First, we’ll want to define our symbols:

colors :: [Symbol]
colors = [green, blue, red]

green = "-green"
blue = "-blue"
red = "-red"

states :: [Symbol]
states =
  [ western
  , southern
  , northern
  , queensland
  , newSouthWales
  , victoria
  ]

western  = "Western"
southern = "Southern"
northern = "Northern"
queensland = "Queensland"
newSouthWales = "New South Wales"
victoria = "Victoria"

Now we’ll express that a given state can have one color, but only one:

hasColor :: Symbol -> Clauses
hasColor st = 
   [ [ p $ st `is` green
     , p $ st `is` blue
     , p $ st `is` red
     ]
   , [ n $ st `is` blue
     , n $ st `is` red
     ]
   , [ n $ st `is` green
     , n $ st `is` red
     ]
   , [ n $ st `is` green
     , n $ st `is` blue
     ]
   ]

Since our symbols are lists, we can concatenate them together. We don’t want to get the two confused, so we make specialized functions that only work on symbols and clauses, respectively.

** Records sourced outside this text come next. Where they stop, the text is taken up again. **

(** C9 (amended): the encoding module is looked up inside
    [sync_table_file], once per file: a table sync that completes, with an
    [encoding_module] in the configuration, calls [import_module] once for
    each listed file (not once for the table). For each file the lookup is
    the first event of the file's processing: its rows are then read and
    streamed by [sync_file_with] with the module just resolved, which looks
    nothing up again. *)
Theorem C9_lookup_per_file (config state : dict) (spec : table_spec)
  (stream : stream_entry) (since : datetime) (files : list s3file)
  (name : pyval) (state' : dict) (tr : list event) (n : Z) :
  listing_since E config spec state = Ok since ->
  get_input_files_for_table E config spec since = Ok files ->
  dict_get config "encoding_module" = Some name ->
  sync_stream E config state spec stream = (state', tr, Ok n) ->
  filter is_import tr = repeat (EvImportModule name) (List.length files) /\
  (forall f, In f files ->
     filter is_import (file_trace E config spec stream f) = [EvImportModule name] /\
     exists bucket h warn m,
       getitem config "bucket" = Ok bucket /\
       get_file_handle E config (key f) = Ok h /\
       (warn = [] \/ warn = [EvWarning name]) /\
       resolve_encoding_module E config = ((EvImportModule name :: warn)%list, Ok m) /\
       file_trace E config spec stream f
         = (EvImportModule name :: warn
              ++ fst (sync_file_with E m bucket h (key f) spec stream
                        (last_modified f)))%list /\
       filter is_import
         (fst (sync_file_with E m bucket h (key f) spec stream (last_modified f)))
         = []).
Proof.
  intros Hs Hl Hname Hrun.
  unfold sync_stream in Hrun. rewrite Hs, Hl in Hrun.
  destruct (sync_files_ok E config spec stream _ _ _ _ _ _ Hrun)
    as [Hall [sts [Hcs [Htr _]]]].
  assert (Hok : forall f, In f files -> exists k,
    sync_table_file E config (key f) spec stream (last_modified f)
      = (file_trace E config spec stream f, Ok k)).
  { intros f Hin.
    exact (Hall f (Permutation_in _ (Permutation_sym (sort_by_lm_perm files)) Hin)). }
  assert (Hf : forall f, In f files ->
    filter is_import (file_trace E config spec stream f) = [EvImportModule name]).
  { intros f Hin. destruct (Hok f Hin) as [k Hk].
    unfold file_trace.
    apply (sync_table_file_imports E _ _ _ _ _ _ k Hname). now rewrite Hk. }
  split.
  - subst tr. rewrite (Permutation_length (Permutation_sym (sort_by_lm_perm files))).
    apply files_trace_imports.
    + intros f Hin. apply Hf. exact (Permutation_in _ (sort_by_lm_perm files) Hin).
    + exact (commits_length E _ _ _ _ Hcs).
  - intros f Hin. split; [exact (Hf f Hin)|].
    destruct (Hok f Hin) as [k Hk].
    destruct (sync_table_file_split E _ _ _ _ _ _ _ Hk)
      as (bucket & h & rtr & m & Hb & Hh & Hm & Htf).
    assert (Hrtr : exists warn, (warn = [] \/ warn = [EvWarning name]) /\
                     rtr = EvImportModule name :: warn).
    { revert Hm. unfold resolve_encoding_module. rewrite Hname.
      destruct (import_module E name) as [m0| |e]; simpl; intros Hm;
        inversion Hm; subst; eauto. }
    destruct Hrtr as (warn & Hw & ->).
    exists bucket, h, warn, m.
    split; [exact Hb|]. split; [exact Hh|]. split; [exact Hw|].
    split; [exact Hm|]. split; [exact Htf|].
    apply sync_file_with_no_import.
Qed.

(** C10: whatever its outcome, a run of [sync_stream] has completed a run
    [done_] of files, and its trace is their traces, each followed by the
    write of the state committed after it, then events that write no
    state. Each state written is the caller's state with exactly one write
    of the table's [modified_since] bookmark; the state left is the
    caller's state when no file completed, and otherwise the caller's state
    with [modified_since] set to the watermark of the last completed file.
    When the listing is empty it writes nothing, emits nothing, leaves the
    state as it was and returns [0]. *)
Theorem C10_empty_listing_and_frame :
  (forall config state spec stream state' tr r,
     sync_stream E config state spec stream = (state', tr, r) ->
     exists done_ sts extra,
       (forall g, In g done_ -> exists k,
          sync_table_file E config (key g) spec stream (last_modified g)
            = (file_trace E config spec stream g, Ok k)) /\
       List.length sts = List.length done_ /\
       tr = (files_trace E config spec stream done_ sts ++ extra)%list /\
       state_writes extra = [] /\
       Forall (fun s => exists d,
                 write_bookmark state (table_name spec) "modified_since"
                   (PStr (isoformat E d)) = Ok s) sts /\
       ((done_ = [] /\ state' = state) \/
        (exists pre f, done_ = (pre ++ [f])%list /\
           write_bookmark state (table_name spec) "modified_since"
             (PStr (isoformat E (last_modified f))) = Ok state'))) /\
  (forall config state spec stream since,
     listing_since E config spec state = Ok since ->
     get_input_files_for_table E config spec since = Ok [] ->
     sync_stream E config state spec stream = (state, [], Ok 0)).
Proof.
  split.
  - intros config state spec stream state' tr r H.
    assert (Hdone : forall done_ sts,
      commits E (table_name spec) state done_ = Ok sts -> state' = last sts state ->
      Forall (fun s => exists d,
                write_bookmark state (table_name spec) "modified_since"
                  (PStr (isoformat E d)) = Ok s) sts /\
      ((done_ = [] /\ state' = state) \/
       (exists pre f, done_ = (pre ++ [f])%list /\
          write_bookmark state (table_name spec) "modified_since"
            (PStr (isoformat E (last_modified f))) = Ok state'))).
    { intros done_ sts Hcs ->. destruct (commits_writes E _ _ _ _ Hcs) as [Hw Hl].
      split; [exact Hw|].
      induction done_ as [|g gs _] using rev_ind.
      - left. simpl in Hcs. inversion Hcs; subst. split; reflexivity.
      - right. exists gs, g. split; [reflexivity|]. exact (Hl g gs eq_refl). }
    unfold sync_stream in H.
    destruct (listing_since E config spec state) as [since|e].
    2:{ inversion H; subst. exists [], [], [].
        repeat split; [intros g []|constructor|]. left; split; reflexivity. }
    destruct (get_input_files_for_table E config spec since) as [files|e].
    2:{ inversion H; subst. exists [], [], [].
        repeat split; [intros g []|constructor|]. left; split; reflexivity. }
    destruct r as [n|e].
    + destruct (sync_files_ok E config spec stream _ _ _ _ _ _ H)
        as [Hall [sts [Hcs [-> Hst]]]].
      exists (sort_by_lm files), sts, [].
      split; [exact Hall|]. split; [exact (commits_length E _ _ _ _ Hcs)|].
      split; [now rewrite app_nil_r|]. split; [reflexivity|].
      exact (Hdone _ _ Hcs Hst).
    + destruct (sync_files_err E config spec stream _ _ _ _ _ _ H)
        as (pre & f & post & sts & _ & Hpre & Hcs & -> & Hst & _).
      exists pre, sts, (file_trace E config spec stream f).
      split; [exact Hpre|]. split; [exact (commits_length E _ _ _ _ Hcs)|].
      split; [reflexivity|]. split; [apply sync_table_file_no_write|].
      exact (Hdone _ _ Hcs Hst).
  - intros config state spec stream since Hs Hl.
    unfold sync_stream. now rewrite Hs, Hl.
Qed.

is :: Symbol -> Symbol -> Symbol
is = (++)

(/\) :: Clauses -> Clauses -> Clauses
(/\) = (++)

And, since we’ll often want to take a list of things, apply a function to each, and make a clause out of the whole thing, we’ll alias the bind function to something that looks kind of like “take the conjunction of this whole set.”

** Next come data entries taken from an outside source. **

(** Modelled from the spec: RecordOutcome (sections 3 and 4.3). A Closed
    breaker opens when the failures inside the rolling window reach the
    threshold; the trial of a HalfOpen breaker closes it on success and
    reopens it, with a fresh cooldown, on failure. *)
Definition RecordOutcome (cfg : Config) (id : string) (success : bool) (now : Z)
  (c : Cluster) : Cluster :=
  let b := breaker_of c id in
  match state b with
  | Closed =>
    if success then c
    else
      let recent :=
        now :: filter (fun t => bool_decide (now - t < rolling_window cfg)) (failures b) in
      if bool_decide (failure_threshold cfg ≤ length recent)%nat
      then set_breaker id {| failures := recent; state := Open; opened_at := now |} c
      else set_breaker id {| failures := recent; state := Closed; opened_at := opened_at b |} c
  | Open => c
  | HalfOpen =>
    if success then set_breaker id fresh_breaker c
    else set_breaker id {| failures := failures b; state := Open; opened_at := now |} c
  end.

(** Modelled from the spec: IsEligible (sections 4.3 and 8). A Closed
    breaker is eligible; an Open one whose cooldown has elapsed becomes
    HalfOpen and lets exactly one probe through. *)
Definition IsEligible (cfg : Config) (id : string) (now : Z) (c : Cluster)
  : bool * Cluster :=
  let b := breaker_of c id in
  match state b with
  | Closed => (true, c)
  | Open =>
    if bool_decide (cooldown_duration cfg ≤ now - opened_at b)
    then (true, set_breaker id {| failures := failures b; state := HalfOpen;
                                  opened_at := opened_at b |} c)
    else (false, c)
  | HalfOpen => (false, c)
  end.

(** Modelled from the spec: membership in the Closed and Healthy subset
    (section 4.4). A HalfOpen node is not in it: its single probe is let
    through by IsEligible. *)
Definition routable (c : Cluster) (id : string) : bool :=
  match registry c !! id with
  | Some n =>
    bool_decide (health n = Healthy) && bool_decide (state (breaker_of c id) = Closed)
  | None => false
  end.

(** Modelled from the spec: the nodes of the rotation, ordered by node
    id (section 4.4, tie-break), all of equal weight. *)
Definition rotation (c : Cluster) : list string :=
  merge_sort String.le (filter (fun id => routable c id = true) (elements (dom (registry c)))).

(** Modelled from the spec: the context of a request (section 3,
    RequestContext). *)
Record RequestContext : Type := {
  request_id : string;
  arrival_time : Z;
  session_key : option string;
  assigned_node : option string;
  admission_ticket : option nat;
  cancelled : bool
}.

(** Modelled from the spec: the result of SelectNode (section 4.4). *)
Inductive Selection : Type :=
| Selected (id : string)
| NoEligibleNode.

(/\:) :: Monad m => m a -> (a -> m b) -> m b
(/\:) = (>>=)

At first, we’ll simply say that every state has a color.

initialConditions :: Clauses
initialConditions = states /\: hasColor

Next, we’ll say that for a pair of adjacent states, they can’t both be the same color.

adjNotEqual :: (Symbol, Symbol) -> Clauses
adjNotEqual (a, b) = colors /\: bothAreNot
  where
    bothAreNot color =
      [ [ n $ a `is` color
        , n $ b `is` color
        ]
      ]

Next, a list of adjacent states…

adjStates :: [(Symbol, Symbol)]
adjStates =
  [ (western, northern)
  , (western, southern)
  , (northern, southern)
  , (northern, queensland)
  , (southern, newSouthWales)
  , (southern, victoria)
  , (southern, queensland)
  , (newSouthWales, queensland)
  , (newSouthWales, victoria)
  ]

adjacentStatesNotEqual :: Clauses
adjacentStatesNotEqual = adjStates /\: adjNotEqual

australiaClauses :: Clauses
australiaClauses =
  initialConditions /\ adjacentStatesNotEqual

australiaSymbols :: Symbols 
australiaSymbols =
  is <$> states <*> colors

Now, we’ve finally accomplished the encoding, and we can get the solution.

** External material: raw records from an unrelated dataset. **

Lemma derived_edge R (g : Grid) p q :
  grid_ok R g -> edge (derived R g) p q -> step R g p q.
Proof.
  intros Hok. unfold edge, neighbors_of. rewrite (node_at_derived R g Hok).
  destruct (node_at g p) as [n|] eqn:E; simpl; [|by intros ?%elem_of_nil].
  by intros ?%(elem_of_expected R g Hok).
Qed.

Lemma derived_connected R (g : Grid) p q :
  grid_ok R g -> rtc (edge (derived R g)) p q -> connected R g p q.
Proof.
  intros Hok. induction 1 as [|p q r Hpq _ IH]; [constructor|].
  eapply rtc_l; [|exact IH]. by apply derived_edge.
Qed.

Lemma color_at_in_bounds R (g : Grid) p c :
  grid_ok R g -> color_at g p = Some c -> in_bounds R p.
Proof.
  intros Hok. unfold color_at.
  destruct (node_at g p) as [n|] eqn:E; [|done]. intros _.
  by apply (node_at_inv R g Hok) in E as [? _].
Qed.

(** C5.  On every R-by-R grid whose adjacency was derived, from every
    start Cell of the grid, the search returns: with enough fuel the loop
    of the model ends with True or False (and raises nothing), and more
    fuel gives the same result. *)
Theorem search_terminates R (g g' : Grid) (start end_ : pos) :
  grid_ok R g -> update_all_neighbors g = Ok g' -> in_bounds R start ->
  exists fuel b st,
    forall fuel', (fuel <= fuel')%nat ->
      algorithm fuel' g' start end_ = Ok (b, st).
Proof.
  intros Hok Hg' Hs. rewrite (update_all_neighbors_inv R g g' Hok Hg').
  destruct (algorithm_terminates R (derived R g) start end_
              (derived_ok R g Hok)
              (fun p q => derived_inside R g p q Hok) Hs)
    as (fuel & b & st & H).
  exists fuel, b, st. intros fuel' Hle.
  by apply (while_open_set_mono fuel).
Qed.

(** C4 (as amended).  When no walk over non-Barrier Cells leads from start
    to end, the search returns False with the queue exhausted, and it
    marks no Cell Path: [make_path] is never called, and a Cell that has
    status Path when the search returns had it before the search (none
    has it, on a grid where none had it). *)
Theorem no_path_failure R (g g' : Grid) (start end_ : pos) :
  grid_ok R g -> update_all_neighbors g = Ok g' -> in_bounds R start ->
  ~ connected R g start end_ ->
  (exists fuel st, algorithm fuel g' start end_ = Ok (false, st)) /\
  forall fuel b st, algorithm fuel g' start end_ = Ok (b, st) ->
    b = false /\ open_set st = [] /\
    path_marks (trace (world st)) = [] /\
    forall p, color_at (grid (world st)) p = Some PURPLE ->
              color_at g p = Some PURPLE.
Proof.
  intros Hok Hg' Hs Hno. rewrite (update_all_neighbors_inv R g g' Hok Hg').
  pose proof (derived_ok R g Hok) as Hok'.
  pose proof (fun p q => derived_inside R g p q Hok) as Hnb.
  assert (forall fuel b st,
            algorithm fuel (derived R g) start end_ = Ok (b, st) ->
            b = false /\ open_set st = [] /\
            path_marks (trace (world st)) = [] /\
            forall p, color_at (grid (world st)) p = Some PURPLE ->
                      color_at g p = Some PURPLE) as Hres.
  { intros fuel b st Halg. destruct b.
    - exfalso. apply Hno. apply derived_connected; [done|].
      by eapply (found_connected R (derived R g) start end_ Hok' Hnb Hs).
    - apply (algorithm_result R _ _ _ Hok' Hnb Hs) in Halg
        as (st0 & Hr & [(_ & Hq & ->)|(? & _)]); [|done].
      destruct (reachable_unmarked R _ _ _ Hok' Hnb Hs _ Hr) as [Hu Ht].
      split_and!; try done.
      intros p Hp. rewrite <- (color_at_derived R g Hok). by apply Hu. }
  split; [|done].
  destruct (algorithm_terminates R (derived R g) start end_ Hok' Hnb Hs)
    as (fuel & b & st & H).
  destruct (Hres _ _ _ H) as (-> & _). eauto.
Qed.

(** C2 (as amended).  With start showing Start and end showing End when
    the search begins: whenever the loop tests its condition, and in every
    grid [draw] has rendered until then, start shows Start and end shows
    End or Open (Open from the moment end enters the open set); when the
    search returns, in the final grid and in every grid [draw] has
    rendered, start is neither Open nor Closed and end is End or Open,
    never Closed, and in the final grid end shows End. *)
Theorem start_end_colours R (g g' : Grid) (start end_ : pos) :
  grid_ok R g -> update_all_neighbors g = Ok g' ->
  color_at g start = Some ORANGE -> color_at g end_ = Some TURQUOISE ->
  (forall st, reachable g' start end_ st ->
     Forall (calm start end_)
            (grid (world st) :: snapshots (trace (world st)))) /\
  (forall fuel b st, algorithm fuel g' start end_ = Ok (b, st) ->
     Forall (settled start end_)
            (grid (world st) :: snapshots (trace (world st))) /\
     color_at (grid (world st)) end_ = Some TURQUOISE).
Proof.
  intros Hok Hg' Hcs Hce. rewrite (update_all_neighbors_inv R g g' Hok Hg').
  pose proof (derived_ok R g Hok) as Hok'.
  pose proof (fun p q => derived_inside R g p q Hok) as Hnb.
  pose proof (color_at_in_bounds R g _ _ Hok Hcs) as Hs.
  rewrite <- (color_at_derived R g Hok) in Hcs, Hce.
  split.
  - intros st Hr.
    destruct (reachable_winv R _ _ _ Hok' Hnb Hs st Hcs Hce Hr) as [H1 H2].
    by constructor.
  - intros fuel b st.
    by apply (final_observations R _ _ _ Hok' Hnb Hs).
Qed.

(** C7.  Whenever the loop takes an entry from the open set, the entry
    taken has the least priority; among the entries of that priority it is
    the one that was put first and has the least sequence number; the
    other entries stay, in their order.  Along the queue, which keeps the
    order of the [put]s, sequence numbers increase strictly and none
    exceeds [count], which every [put] first increments. *)
Theorem frontier_order R (g g' : Grid) (start end_ : pos) st m q :
  grid_ok R g -> update_all_neighbors g = Ok g' -> in_bounds R start ->
  reachable g' start end_ st ->
  get (open_set st) = Some (m, q) ->
  (exists i fm,
     open_set st !! i = Some m /\ q = delete i (open_set st) /\
     prio m = Int fm /\
     forall j e, open_set st !! j = Some e -> j <> i ->
       exists fe, prio e = Int fe /\
                  (fm < fe \/ (fm = fe /\ (i < j)%nat /\ seqno m < seqno e))) /\
  StronglySorted Z.lt (seqno <$> open_set st) /\
  Forall (fun e => seqno e <= count st) (open_set st) /\
  forall nb f s, seqno <$> open_set (push_open nb f s)
                 = (seqno <$> open_set s) ++ [count s + 1].
Proof.
  intros Hok Hg' Hs Hr Hget.
  rewrite (update_all_neighbors_inv R g g' Hok Hg') in Hr.
  pose proof (derived_ok R g Hok) as Hok'.
  pose proof (fun p q => derived_inside R g p q Hok) as Hnb.
  pose proof (reachable_inv R _ _ _ Hok' Hnb Hs st Hr) as Hinv.
  split_and!.
  - by apply (get_order R (derived R g) start).
  - apply (inv_sorted _ _ _ _ Hinv).
  - apply (inv_count _ _ _ _ Hinv).
  - intros nb f s. unfold push_open, put. simpl. by rewrite fmap_app.
Qed.

(** C10.  Whenever the loop tests its condition: start has no
    predecessor; a recorded predecessor has a strictly smaller score than
    the Cell it was recorded for, both finite; and from every Cell with a
    predecessor the chain of predecessors repeats no Cell and ends at
    start, so that [reconstruct_path] returns once it has marked it. *)
Theorem came_from_acyclic R (g g' : Grid) (start end_ : pos) st :
  grid_ok R g -> update_all_neighbors g = Ok g' -> in_bounds R start ->
  reachable g' start end_ st ->
  came_from st !! start = None /\
  (forall n c, came_from st !! n = Some c ->
     exists vn vc, g_score st !! n = Some (Int vn) /\
                   g_score st !! c = Some (Int vc) /\ vc < vn) /\
  (forall n, is_Some (came_from st !! n) ->
     exists l, is_chain (came_from st) n l /\
               last l = Some start /\ NoDup (n :: l) /\
               forall w, reconstruct_path (S (length l)) (came_from st) n w
                         = Ok (mark_chain l w)).
Proof.
  intros Hok Hg' Hs Hr.
  rewrite (update_all_neighbors_inv R g g' Hok Hg') in Hr.
  pose proof (derived_ok R g Hok) as Hok'.
  pose proof (fun p q => derived_inside R g p q Hok) as Hnb.
  apply (came_from_sound R (derived R g) start); try done.
  by apply (reachable_inv R _ _ end_ Hok' Hnb Hs).
Qed.

Lemma reachable_after (g : Grid) (start end_ : pos) n st :
  reachable g start end_ st -> reachable g start end_ (after n start end_ st).
Proof.
  revert st. induction n as [|n IH]; intros st Hr; [done|]. simpl.
  destruct (iteration 0 start end_ st) as [[st'|b st']| |] eqn:E; try done.
  apply IH. by eapply reachable_next.
Qed.

(** * Manhattan distance *)

Lemma elem_of_around p q :
  q ∈ around p <->
  q = (p.1 + 1, p.2) \/ q = (p.1 - 1, p.2) \/
  q = (p.1, p.2 + 1) \/ q = (p.1, p.2 - 1).
Proof.
  unfold around. rewrite !elem_of_cons, elem_of_nil. tauto.
Qed.

Lemma around_sym p q : q ∈ around p -> p ∈ around q.
Proof.
  rewrite !elem_of_around. destruct p as [pr pc], q as [qr qc]. simpl.
  intros [E|[E|[E|E]]]; injection E as -> ->.
  - right; left. f_equal; lia.
  - left. f_equal; lia.
  - right; right; right. f_equal; lia.
  - right; right; left. f_equal; lia.
Qed.

Lemma h_around_r t p q :
  q ∈ around p -> h t q = h t p + 1 \/ h t q = h t p - 1.
Proof.
  rewrite elem_of_around. destruct t as [tr tc], p as [pr pc], q as [qr qc].
  simpl. intros [E|[E|[E|E]]]; injection E as -> ->; lia.
Qed.

Lemma h_around_l t p q :
  q ∈ around p -> h q t = h p t + 1 \/ h q t = h p t - 1.
Proof.
  rewrite elem_of_around. destruct t as [tr tc], p as [pr pc], q as [qr qc].
  simpl. intros [E|[E|[E|E]]]; injection E as -> ->; lia.
Qed.

Lemma h_triangle a b c : h a c <= h a b + h b c.
Proof. destruct a, b, c. simpl. lia. Qed.

Lemma h_nonneg a b : 0 <= h a b.
Proof. destruct a, b. simpl. lia. Qed.

Lemma h_zero a b : h a b = 0 <-> a = b.
Proof.
  destruct a as [ar ac], b as [br bc]. simpl. split.
  - intros H. f_equal; lia.
  - intros [= -> ->]. lia.
Qed.

(** A cell on a shortest way from [s] to [e] lies inside every square
    that holds both. *)
Lemma between_in_bounds R s e p :
  in_bounds R s -> in_bounds R e -> h s p + h p e = h s e -> in_bounds R p.
Proof.
  unfold in_bounds. destruct s as [sr sc], e as [er ec], p as [pr pc].
  simpl. lia.
Qed.

(** Such a cell, unless it is [s], has a neighbor one step nearer to [s],
    again on a shortest way. *)
Lemma between_back s e p :
  p <> s -> h s p + h p e = h s e ->
  exists q, q ∈ around p /\ h s q = h s p - 1 /\ h s q + h q e = h s e.
Proof.
  destruct s as [sr sc], e as [er ec], p as [pr pc]. intros Hne Hb.
  simpl in Hb.
  destruct (Z.lt_trichotomy pr sr) as [Hr|[Hr|Hr]].
  - exists (pr + 1, pc). rewrite elem_of_around. simpl.
    split; [by left|]. lia.
  - destruct (Z.lt_trichotomy pc sc) as [Hc|[Hc|Hc]].
    + exists (pr, pc + 1). rewrite elem_of_around. simpl.
      split; [by right; right; left|]. lia.
    + congruence.
    + exists (pr, pc - 1). rewrite elem_of_around. simpl.
      split; [by right; right; right|]. lia.
  - exists (pr - 1, pc). rewrite elem_of_around. simpl.
    split; [by right; left|]. lia.
Qed.

(** * Two runs on grids with the same barriers *)

Lemma open_closed_cons ev tr :
  open_closed (ev :: tr)
  = open_closed tr ++ match ev with
                      | MakeOpen _ | MakeClosed _ => [ev]
                      | _ => []
                      end.
Proof.
  unfold open_closed. simpl. destruct ev; simpl; by rewrite ?app_nil_r.
Qed.

Lemma wsim_draw w1 w2 : wsim w1 w2 -> wsim (draw w1) (draw w2).
Proof.
  intros (Hn & Ho & Hp). split_and!; simpl; [done| |].
  - by rewrite !open_closed_cons, Ho.
  - by rewrite !path_marks_cons, Hp.
Qed.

australiaSolution :: Maybe Model
australiaSolution = dpll australiaClauses australiaSymbols mempty

It can be printed with the following function:

showOnlyTrue :: Model -> String
showOnlyTrue =
  unlines . map (show . snd) 
    . filter (getValue . snd) 
    . Map.toList . Map.mapWithKey (:=)

printAustralia :: IO ()
printAustralia = do
  let model = fromJust australiaSolution
  putStrLn (showOnlyTrue model)

Which, when evaluated in GHCi, gives us:

Prelude HW6> printAustralia
(New South Wales-red := True)
(Northern-red := True)
(Queensland-blue := True)
(Southern-green := True)
(Victoria-blue := True)
(Western-blue := True)

This can be verified manually to be a correct coloring of Australia.

Well, we started with a bunch of pseudocode, transcribed it directly into Haskell syntax, refactored it blindly until it was nice and idiomatic, and finally started implementing the details we’d assumed. This is rather different from how I usually approach solving problems in Haskell, and it was pretty fun.